▶ _DATA TO USE_:
Lemma capture_run_bounded (calls : list (ndarray * CallbackFlags)) (st : client) :
  len (mic_queue st) <= MAX_QUEUE_SIZE ->
  len (mic_queue (capture_run calls st)) <= MAX_QUEUE_SIZE.
Proof.
  revert st. induction calls as [| c calls IH]; intros st Hcap; [exact Hcap |].
  apply IH. rewrite audio_callback_in_lastn by assumption.
  rewrite len_lastn by (unfold MAX_QUEUE_SIZE; lia). lia.
Qed.

Lemma capture_run_lastn (calls : list (ndarray * CallbackFlags)) (st : client) :
  len (mic_queue st) <= MAX_QUEUE_SIZE ->
  mic_queue (capture_run calls st)
  = lastn MAX_QUEUE_SIZE (mic_queue st ++ map (fun c => mono_of (fst c)) calls).
Proof.
  revert st. induction calls as [| c calls IH]; intros st Hcap.
  - simpl. rewrite app_nil_r. symmetry. apply lastn_all. exact Hcap.
  - change (capture_run (c :: calls) st)
      with (capture_run calls (audio_callback_in (fst c) (len (rows (fst c))) (snd c) st)).
    rewrite IH.
    + rewrite audio_callback_in_lastn by assumption.
      rewrite lastn_app_lastn by (unfold MAX_QUEUE_SIZE; lia).
      rewrite <- app_assoc. reflexivity.
    + rewrite audio_callback_in_lastn by assumption.
      rewrite len_lastn by (unfold MAX_QUEUE_SIZE; lia). lia.
Qed.

Lemma capture_run_overflows (calls : list (ndarray * CallbackFlags)) (st : client) :
  mic_overflows (stats (capture_run calls st))
  = mic_overflows (stats st) + input_overflows calls.
Proof.
  revert st. induction calls as [| c calls IH]; intros st.
  - unfold input_overflows. simpl. rewrite len_nil. lia.
  - change (capture_run (c :: calls) st)
      with (capture_run calls (audio_callback_in (fst c) (len (rows (fst c))) (snd c) st)).
    rewrite IH, audio_callback_in_stats. unfold input_overflows. simpl filter.
    destruct (input_overflow (snd c)); [rewrite len_cons; simpl |]; lia.
Qed.

(** C5.  In every run of the capture callback from a queue within its
    capacity, the queue holds at most [MAX_QUEUE_SIZE] entries after
    each push; a push that finds the queue full removes the oldest
    entry and inserts the new one at the end, and a push that finds
    room only inserts: the newest chunk is never the one dropped. *)
Theorem capture_queue_bounded_drop_oldest
    (pre : list (ndarray * CallbackFlags)) (c : ndarray * CallbackFlags) (st : client) :
  len (mic_queue st) <= MAX_QUEUE_SIZE ->
  let before := capture_run pre st in
  let after := capture_run (pre ++ [c]) st in
  len (mic_queue after) <= MAX_QUEUE_SIZE
  /\ (len (mic_queue before) = MAX_QUEUE_SIZE ->
      mic_queue after = tl (mic_queue before) ++ [mono_of (fst c)])
  /\ (len (mic_queue before) < MAX_QUEUE_SIZE ->
      mic_queue after = mic_queue before ++ [mono_of (fst c)]).
Proof.
  intros Hcap before after.
  assert (Hb : len (mic_queue before) <= MAX_QUEUE_SIZE)
    by (apply capture_run_bounded; exact Hcap).
  assert (Ha : mic_queue after
               = if len (mic_queue before) <? MAX_QUEUE_SIZE
                 then mic_queue before ++ [mono_of (fst c)]
                 else tl (mic_queue before) ++ [mono_of (fst c)]).
  { unfold after. rewrite capture_run_app. fold before.
    apply (audio_callback_in_queue (fst c) (len (rows (fst c))) (snd c) before Hb). }
  split; [apply capture_run_bounded; exact Hcap | split; intros H; rewrite Ha].
  - replace (len (mic_queue before) <? MAX_QUEUE_SIZE) with false
      by (symmetry; apply Z.ltb_ge; lia).
    reflexivity.
  - replace (len (mic_queue before) <? MAX_QUEUE_SIZE) with true
      by (symmetry; apply Z.ltb_lt; lia).
    reflexivity.
Qed.

Lemma capture_queue_bounded_drop_oldest_witness :
  len (mic_queue module_loaded) <= MAX_QUEUE_SIZE
  /\ let before := capture_run (firstn 12 scenario_pushes) module_loaded in
     let after :=
       capture_run (firstn 12 scenario_pushes ++ [(mono_block (scenario_chunk 13), no_flags)])
         module_loaded in
     len (mic_queue after) <= MAX_QUEUE_SIZE
     /\ (len (mic_queue before) = MAX_QUEUE_SIZE ->
         mic_queue after
         = tl (mic_queue before) ++ [mono_of (fst (mono_block (scenario_chunk 13), no_flags))])
     /\ (len (mic_queue before) < MAX_QUEUE_SIZE ->
         mic_queue after
         = mic_queue before ++ [mono_of (fst (mono_block (scenario_chunk 13), no_flags))]).
Proof.
  split; [vm_compute; discriminate |].
  apply (capture_queue_bounded_drop_oldest (firstn 12 scenario_pushes)
           (mono_block (scenario_chunk 13), no_flags) module_loaded).
  vm_compute; discriminate.
Defined.

(** C2, as the code has it.  After 25 pushes into the empty queue,
    exactly the last 10 chunks remain, oldest first (15 pushes have
    each removed the oldest entry).  An eviction does not touch the
    overflow counter: [mic_overflows] counts the calls whose status
    reports an input overflow, so it stays 0 when no call does. *)
Theorem capture_last_ten_survive_counter_counts_status
    (calls : list (ndarray * CallbackFlags)) :
  len calls = 25 ->
  let final := capture_run calls module_loaded in
  mic_queue final = map (fun c => mono_of (fst c)) (skipn 15 calls)
  /\ mic_overflows (stats final) = input_overflows calls
  /\ ((forall c, In c calls -> input_overflow (snd c) = false) ->
      mic_overflows (stats final) = 0).
Proof.
  intros Hlen final. split; [| split].
  - unfold final. rewrite capture_run_lastn by (vm_compute; discriminate).
    simpl app. unfold lastn, slice_from.
    replace (Z.to_nat _) with 15%nat.
    + apply skipn_map.
    + unfold len in *. rewrite length_map. unfold MAX_QUEUE_SIZE. lia.
  - unfold final. rewrite capture_run_overflows. reflexivity.
  - intros Hnone. unfold final. rewrite capture_run_overflows.
    unfold input_overflows. simpl.
    replace (filter _ calls) with (@nil (ndarray * CallbackFlags)); [reflexivity |].
    clear - Hnone. induction calls as [| c calls IH]; [reflexivity |].
    simpl. rewrite (Hnone c (or_introl eq_refl)).
    apply IH. intros c' Hin. apply Hnone. right. exact Hin.
Qed.

Lemma capture_last_ten_survive_counter_counts_status_witness :
  len scenario_pushes = 25
  /\ let final := capture_run scenario_pushes module_loaded in
     mic_queue final = map (fun c => mono_of (fst c)) (skipn 15 scenario_pushes)
     /\ mic_overflows (stats final) = input_overflows scenario_pushes
     /\ ((forall c, In c scenario_pushes -> input_overflow (snd c) = false) ->
         mic_overflows (stats final) = 0).
Proof.
  split; [reflexivity |].
  apply (capture_last_ten_survive_counter_counts_status scenario_pushes).
  reflexivity.
Defined.

(** C2 as stated fails: in the scenario the last 10 chunks remain but
    the overflow counter is 0, not 15. *)
Lemma capture_scenario_counter_is_not_15 :
  let final := capture_run scenario_pushes module_loaded in
  mic_queue final = map (fun i => scenario_chunk (Z.of_nat i)) (seq 16 10)
  /\ mic_overflows (stats final) = 0
  /\ ~ (mic_queue final = map (fun i => scenario_chunk (Z.of_nat i)) (seq 16 10)
        /\ mic_overflows (stats final) = 15).
Proof.
  split; [vm_compute; reflexivity | split; [vm_compute; reflexivity |]].
  intros [_ H]. vm_compute in H. discriminate H.
Qed.

(** ** The playback callback *)

Lemma popleft_n_spec {A : Type} (n : nat) (d : list A) :
  (n <= length d)%nat -> PyDeque.popleft_n n d = (firstn n d, skipn n d).
Proof.
  revert d. induction n as [| n IH]; intros d H.
  - destruct d; reflexivity.
  - destruct d as [| x d]; [simpl in H; lia |].
    simpl. rewrite IH by (simpl in H; lia). reflexivity.
Qed.

Lemma status_output_underflow (status : CallbackFlags) (st : client) :
  (if flags_set status then
     if output_underflow status then bump_speaker_underruns st else st
   else st)
  = if output_underflow status then bump_speaker_underruns st else st.
Proof.
  unfold flags_set.
  destruct (input_underflow status), (input_overflow status), (output_underflow status),
    (output_overflow status), (priming_output status); reflexivity.
Qed.
(** ** What depends on the topology only *)

Lemma neighbours_targets s d :
  neighbours s d
  = match switches s !! d with
    | None => Raise AttributeError
    | Some sw =>
        match mapM (target_of s) (sw_links sw) with
        | Some ts => Ret ts
        | None => Raise AttributeError
        end
    end.
Proof.
  unfold neighbours, objects. destruct (switches s !! d) as [sw|]; [|done].
  generalize (sw_links sw). intros ls.
  assert (mapM (target_of s) ls = fmap link_switch <$> mapM (λ i, heap s !! i) ls)
    as ->.
  { induction ls as [|i ls IH]; [done|]. cbn [mapM]. rewrite IH.
    unfold target_of. destruct (heap s !! i); [|done]. simpl.
    destruct (mapM (λ i0, heap s !! i0) ls); reflexivity. }
  destruct (mapM (λ i0, heap s !! i0) ls); reflexivity.
Qed.

Section SameTopology.
Context (s s' : SpanningTreeNetwork).
Hypothesis Hsame : same_topology s s'.

Lemma same_topology_lookup i :
  set_active false <$> heap s !! i = set_active false <$> heap s' !! i.
Proof.
  destruct Hsame as (_ & _ & _ & H). by rewrite <- !list_lookup_fmap, H.
Qed.

Lemma same_topology_lookup_Some i l :
  heap s !! i = Some l →
  ∃ l', heap s' !! i = Some l' ∧ set_active false l' = set_active false l.
Proof.
  intros Hl. pose proof (same_topology_lookup i) as H. rewrite Hl in H.
  destruct (heap s' !! i) as [l'|]; [|done]. exists l'.
  split; [done|]. apply (inj Some). by symmetry.
Qed.
(** Invert a run of the code: case analysis on what the code examines,
    innermost first; [teardown] is the inversion lemma of the teardown. *)
Ltac inv_step teardown H :=
  repeat (unfold_code_in H; msimpl_in H;
          match type of H with
          | context [DeleteLogstoreConfig ?c ?rf ?st] =>
              let E := fresh "E" in
              destruct (teardown c rf st _ eq_refl)
                as [(? & ? & E)|[? E]]; rewrite E in H; clear E
          | context [match ?x with _ => _ end] =>
              lazymatch x with
              | context [match _ with _ => _ end] => fail
              | _ => let E := fresh "E" in destruct x eqn:E
              end
          end);
  msimpl_in H; simplify_eq.

(** The names of the pipeline objects are as before: [same] and [torn] are
    the lemmas for an untouched heap and for a heap after a teardown. *)
Ltac names_tac same torn :=
  first [ apply same; reflexivity
        | eapply torn; [eassumption|reflexivity] ].

(** The registry entries held by a thread after a step were held before or
    were read from the registry. *)
Ltac pipes_tac :=
  simpl; intros;
  repeat match goal with
         | H : _ ∈ [] |- _ => by apply elem_of_nil in H
         | H : _ ∈ _ :: _ |- _ => apply elem_of_cons in H as [?|?]
         end; simplify_eq;
  first [ by left; set_solver | by right; eauto | set_solver ].

Ltac unfold_code :=
  unfold quarantine, forget, stopNow, spawnStop, go, GetRuntimeContext, needStop,
    awaitDone, deleteNames, slotMatches, startPipeline, derefSlot, promote, errUnmatch,
    DeleteLogstoreConfigFromLogtailConfig, closeDone, reconcileDisabled.

(** Evaluate one step of a thread, or of a goroutine, on the facts at
    hand; [teardown] is the lemma for the teardown of an allocated
    pipeline. *)
Ltac thread_run teardown :=
  unfold threadRun, panicRecover, threadStep;
  repeat (progress (unfold_code; mrun));
  rewrite ?list_lookup_alter_eq, ?lookup_app_r, ?Nat.sub_diag by done; mrun;
  try (erewrite teardown by (simpl; eassumption)); mrun;
  reflexivity.
(** The answer comes after a byte order mark and a line feed, and before a
    line separator, a no-break space and a space. *)
Lemma analyzeImages_response_check_witness :
  fst (analyzeImages (Samples.world (Returns (Some Samples.padded_answer)))
         Samples.student Samples.challenge Samples.generated "a red sunset" [])
  = Returns (JObject [("similarityScore", JNumber 85);
                      ("feedback", JArray [JString "Add the lighting";
                                           JString "Name the style"])]).
Proof.
  apply (proj1 (analyzeImages_response_check
                  (Samples.world (Returns (Some Samples.padded_answer)))
                  Samples.student Samples.challenge Samples.generated
                  "a red sunset" [] "U1RJVENIRUQ="
                  [CallGetAi; CallGetLocalImageAsBlobUrl "/challenges/1.jpg";
                   RevokeObjectURL Samples.blob]
                  (Some Samples.padded_answer)
                  eq_refl eq_refl eq_refl)).
  exists Samples.padded_answer.
  exists [("similarityScore", JNumber 85);
          ("feedback", JArray [JString "Add the lighting";
                               JString "Name the style"])].
  exists 85%Q.
  exists [JString "Add the lighting"; JString "Name the style"].
  repeat split; vm_compute; reflexivity.
Defined.

(** The claim C1 as it stands fails: the oracle answers with an object
    whose [feedback] holds four numbers, and [analyzeImages] returns it. *)
Lemma analyzeImages_accepts_loose_feedback :
  fst (analyzeImages (Samples.world (Returns (Some Samples.loose_answer)))
         Samples.student Samples.challenge Samples.generated "a red sunset" [])
  = Returns (JObject [("similarityScore", JNumber 50);
                      ("feedback", JArray [JNumber 1; JNumber 2;
                                           JNumber 3; JNumber 4])])
  /\ Spec.conforms
       (JObject [("similarityScore", JNumber 50);
                 ("feedback", JArray [JNumber 1; JNumber 2;
                                      JNumber 3; JNumber 4])])
     = false.
Proof. split; vm_compute; reflexivity. Qed.

(** C5, as amended.  Every result that [analyzeImages] returns is the
    parsed answer of the oracle as it is: the oracle was called with the
    stitched image and answered with a text, and the result is what
    [JSON.parse] makes of that text, trimmed; it is an object whose
    [similarityScore] is a number and whose [feedback] is an array.  No
    bound on the score and none on the feedback is part of it: whatever the
    number under [similarityScore] and whatever the items under [feedback],
    an answer of that shape is returned. *)
Theorem analyzeImages_result_shape w user challenge generatedImageBase64
    userPrompt tr :
  (forall v tr',
     analyzeImages w user challenge generatedImageBase64 userPrompt tr
     = (Returns v, tr') ->
     exists stitched text members q items,
       generateContent w (request w user challenge stitched userPrompt)
       = Returns (Some text)
       /\ JSON.parse (trim text) = Some v
       /\ v = JObject members
       /\ obj_get "similarityScore" members = Some (JNumber q)
       /\ obj_get "feedback" members = Some (JArray items))
  /\ (forall stitched tr1 text members q items,
        getAi w = Returns tt ->
        stitchImages w (imageUrl challenge) generatedImageBase64
          (tr ++ [CallGetAi]) = (Returns stitched, tr1) ->
        generateContent w (request w user challenge stitched userPrompt)
        = Returns (Some text) ->
        JSON.parse (trim text) = Some (JObject members) ->
        obj_get "similarityScore" members = Some (JNumber q) ->
        obj_get "feedback" members = Some (JArray items) ->
        fst (analyzeImages w user challenge generatedImageBase64 userPrompt tr)
        = Returns (JObject members)).
Proof.
  split.
  - intros v tr' Hrun.
    apply analyzeImages_returns_inv in Hrun
      as (stitched & text & Hanswer & Hparse & Hwf).
    apply well_formed_shape in Hwf as (members & q & items & Hv & Hscore & Hfb).
    by exists stitched, text, members, q, items.
  - intros stitched tr1 text members q items Hai Hstitch Hanswer Hparse
      Hscore Hfeedback.
    rewrite (analyzeImages_pipeline _ _ _ _ _ _ _ _ Hai Hstitch). simpl.
    unfold try_catch, bind, lift, read_response, ret.
    rewrite Hanswer. simpl. rewrite Hparse. simpl.
    assert (Hwf : well_formed (JObject members) = true)
      by (apply well_formed_shape; by exists members, q, items).
    by rewrite Hwf.
Qed.

Lemma analyzeImages_result_shape_witness :
  exists stitched text members q items,
    generateContent (Samples.world (Returns (Some Samples.good_answer)))
      (request (Samples.world (Returns (Some Samples.good_answer)))
         Samples.student Samples.challenge stitched "a red sunset")
    = Returns (Some text)
    /\ JSON.parse (trim text)
       = Some (JObject [("similarityScore", JNumber 85);
                        ("feedback", JArray [JString "Add the lighting";
                                             JString "Name the style"])])
    /\ JObject [("similarityScore", JNumber 85);
                ("feedback", JArray [JString "Add the lighting";
                                     JString "Name the style"])]
       = JObject members
    /\ obj_get "similarityScore" members = Some (JNumber q)
    /\ obj_get "feedback" members = Some (JArray items).
Proof.
  eapply (proj1 (analyzeImages_result_shape
                   (Samples.world (Returns (Some Samples.good_answer)))
                   Samples.student Samples.challenge Samples.generated
                   "a red sunset" [])).
  vm_compute. reflexivity.
Defined.

(** The claim C5 as it stands fails: the oracle answers with a score of 150
    and four feedback items, one of them a number, and [analyzeImages]
    returns the answer as it is: the score is above 100, the feedback has
    more than 3 items and not all of them are strings. *)
Lemma analyzeImages_returns_out_of_range :
  fst (analyzeImages (Samples.world (Returns (Some Samples.high_answer)))
         Samples.student Samples.challenge Samples.generated "a red sunset" [])
  = Returns (JObject [("similarityScore", JNumber 150);
                      ("feedback", JArray [JString "a"; JString "b";
                                           JString "c"; JNumber 4])])
  /\ Spec.in_range
       (JObject [("similarityScore", JNumber 150);
                 ("feedback", JArray [JString "a"; JString "b";
                                      JString "c"; JNumber 4])])
     = false
  /\ Qle_bool 150 100 = false
  /\ (length [JString "a"; JString "b"; JString "c"; JNumber 4] <=? 3)%nat
     = false
  /\ forallb Spec.is_string [JString "a"; JString "b"; JString "c"; JNumber 4]
     = false.
Proof. repeat split; vm_compute; reflexivity. Qed.

(** *** Failures of the scoring client *)

Lemma analyzeImages_try_catch w user challenge generatedImageBase64
    userPrompt tr :
  analyzeImages w user challenge generatedImageBase64 userPrompt tr
  = match try_block w user challenge generatedImageBase64 userPrompt tr with
    | (Throws cause, tr') =>
        (Throws (rethrow cause),
         tr' ++ [ConsoleError "Failed to get analysis:" cause])
    | r => r
    end.
Proof.
  unfold analyzeImages, try_catch.
  by destruct (try_block _ _ _ _ _ tr) as [[v|cause|] tr'].
Qed.

Lemma read_response_trace w response tr :
  snd (read_response w response tr) = tr.
Proof.
  unfold read_response, throw, ret.
  destruct response as [text|]; [|done].
  destruct (JSON.parse (trim text)) as [v|]; [|done].
  by destruct (well_formed v).
Qed.

(** The [try] block only adds to the trace, and calls the oracle at most
    once. *)
Lemma try_block_events w user challenge generatedImageBase64 userPrompt tr :
  exists new,
    snd (try_block w user challenge generatedImageBase64 userPrompt tr)
    = tr ++ new
    /\ (length (filter is_generate new) <= 1)%nat.
Proof.
  unfold try_block, bind at 1 2 3. unfold log at 1, modify, lift at 1.
  destruct (getAi w) as [[]|e|]; simpl;
    try (exists [CallGetAi]; split; [done | simpl; lia]).
  destruct (stitchImages_events w (imageUrl challenge) generatedImageBase64
              (tr ++ [CallGetAi])) as (snew & Htrace & Hnone).
  destruct (stitchImages w _ _ _) as [[stitched|e|] tr1]; simpl in Htrace;
    subst tr1; rewrite <- app_assoc.
  - unfold bind, log, modify, lift. simpl.
    exists ([CallGetAi] ++ snew ++ [CallGenerateContent
              (request w user challenge stitched userPrompt)]).
    split.
    + destruct (generateContent w _) as [response| |]; simpl;
        rewrite ?read_response_trace, <- ?app_assoc; reflexivity.
    + rewrite !filter_app, Hnone. simpl. lia.
  - exists ([CallGetAi] ++ snew). split; [done|].
    rewrite filter_app, Hnone. simpl. lia.
  - exists ([CallGetAi] ++ snew). split; [done|].
    rewrite filter_app, Hnone. simpl. lia.
Qed.

(** The two shapes of the errors that the [catch] clause throws. *)
Lemma rethrow_shape (cause : thrown) :
  (exists message, rethrow cause = Error ("Analysis failed: " +:+ message))
  \/ rethrow cause = Error "An unknown error occurred during analysis.".
Proof. destruct cause; simpl; eauto. Qed.

(** C3, as amended.  Every failure inside [analyzeImages] reaches the
    caller, as a plain [Error]: with the message "Analysis failed: "
    followed by the message of the cause when the cause is an instance of
    [Error] (an unreachable oracle and a malformed answer alike), and with
    the message "An unknown error occurred during analysis." when it is
    not.  The cause is logged to the console and nothing is retried: a run
    calls the oracle at most once. *)
Theorem analyzeImages_failures w user challenge generatedImageBase64
    userPrompt tr :
  let run := analyzeImages w user challenge generatedImageBase64 userPrompt tr in
  (exists new,
     snd run = tr ++ new /\ (length (filter is_generate new) <= 1)%nat)
  /\ (forall e,
        fst run = Throws e ->
        exists cause,
          e = rethrow cause
          /\ ConsoleError "Failed to get analysis:" cause ∈ snd run
          /\ ((exists message, e = Error ("Analysis failed: " +:+ message))
              \/ e = Error "An unknown error occurred during analysis."))
  /\ (forall cause, getAi w = Throws cause -> fst run = Throws (rethrow cause))
  /\ (forall cause tr1,
        getAi w = Returns tt ->
        stitchImages w (imageUrl challenge) generatedImageBase64
          (tr ++ [CallGetAi]) = (Throws cause, tr1) ->
        fst run = Throws (rethrow cause))
  /\ (forall stitched tr1,
        getAi w = Returns tt ->
        stitchImages w (imageUrl challenge) generatedImageBase64
          (tr ++ [CallGetAi]) = (Returns stitched, tr1) ->
        (forall cause,
           generateContent w (request w user challenge stitched userPrompt)
           = Throws cause ->
           fst run = Throws (rethrow cause))
        /\ (forall text v,
              generateContent w (request w user challenge stitched userPrompt)
              = Returns (Some text) ->
              JSON.parse (trim text) = Some v ->
              well_formed v = false ->
              fst run
              = Throws (rethrow
                          (Error "Model returned malformed analysis data.")))).
Proof.
  intros run. subst run. split; [|split; [|split; [|split]]].
  - rewrite analyzeImages_try_catch.
    destruct (try_block_events w user challenge generatedImageBase64
                userPrompt tr) as (new & Htrace & Hcount).
    destruct (try_block _ _ _ _ _ tr) as [[v|cause|] tr']; simpl in *;
      subst tr'; [by exists new| |by exists new].
    exists (new ++ [ConsoleError "Failed to get analysis:" cause]).
    rewrite app_assoc. split; [done|].
    rewrite filter_app. simpl. rewrite app_nil_r. done.
  - intros e. rewrite analyzeImages_try_catch.
    destruct (try_block _ _ _ _ _ tr) as [[v|cause|] tr']; simpl;
      try discriminate.
    intros [= <-]. exists cause. split; [done|]. split.
    + apply elem_of_app. right. apply list_elem_of_singleton. done.
    + apply rethrow_shape.
  - intros cause Hai. rewrite analyzeImages_try_catch.
    unfold try_block, bind at 1 2. unfold log at 1, modify, lift at 1.
    by rewrite Hai.
  - intros cause tr1 Hai Hstitch. rewrite analyzeImages_try_catch.
    unfold try_block, bind at 1 2 3. unfold log at 1, modify, lift at 1.
    rewrite Hai. simpl. by rewrite Hstitch.
  - intros stitched tr1 Hai Hstitch.
    rewrite (analyzeImages_pipeline _ _ _ _ _ _ _ _ Hai Hstitch). simpl.
    unfold try_catch, bind, lift, read_response. split.
    + intros cause Hanswer. by rewrite Hanswer.
    + intros text v Hanswer Hparse Hwf. by rewrite Hanswer, Hparse, Hwf.
Qed.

▶ _TASK REQUIREMENTS_: Output each line exactly, from the first line of the data down to the line that contains "apply IH. rewrite", both included.

▶ _ANSWER TO THIS TASK_:
Lemma capture_run_bounded (calls : list (ndarray * CallbackFlags)) (st : client) :
  len (mic_queue st) <= MAX_QUEUE_SIZE ->
  len (mic_queue (capture_run calls st)) <= MAX_QUEUE_SIZE.
Proof.
  revert st. induction calls as [| c calls IH]; intros st Hcap; [exact Hcap |].
  apply IH. rewrite audio_callback_in_lastn by assumption.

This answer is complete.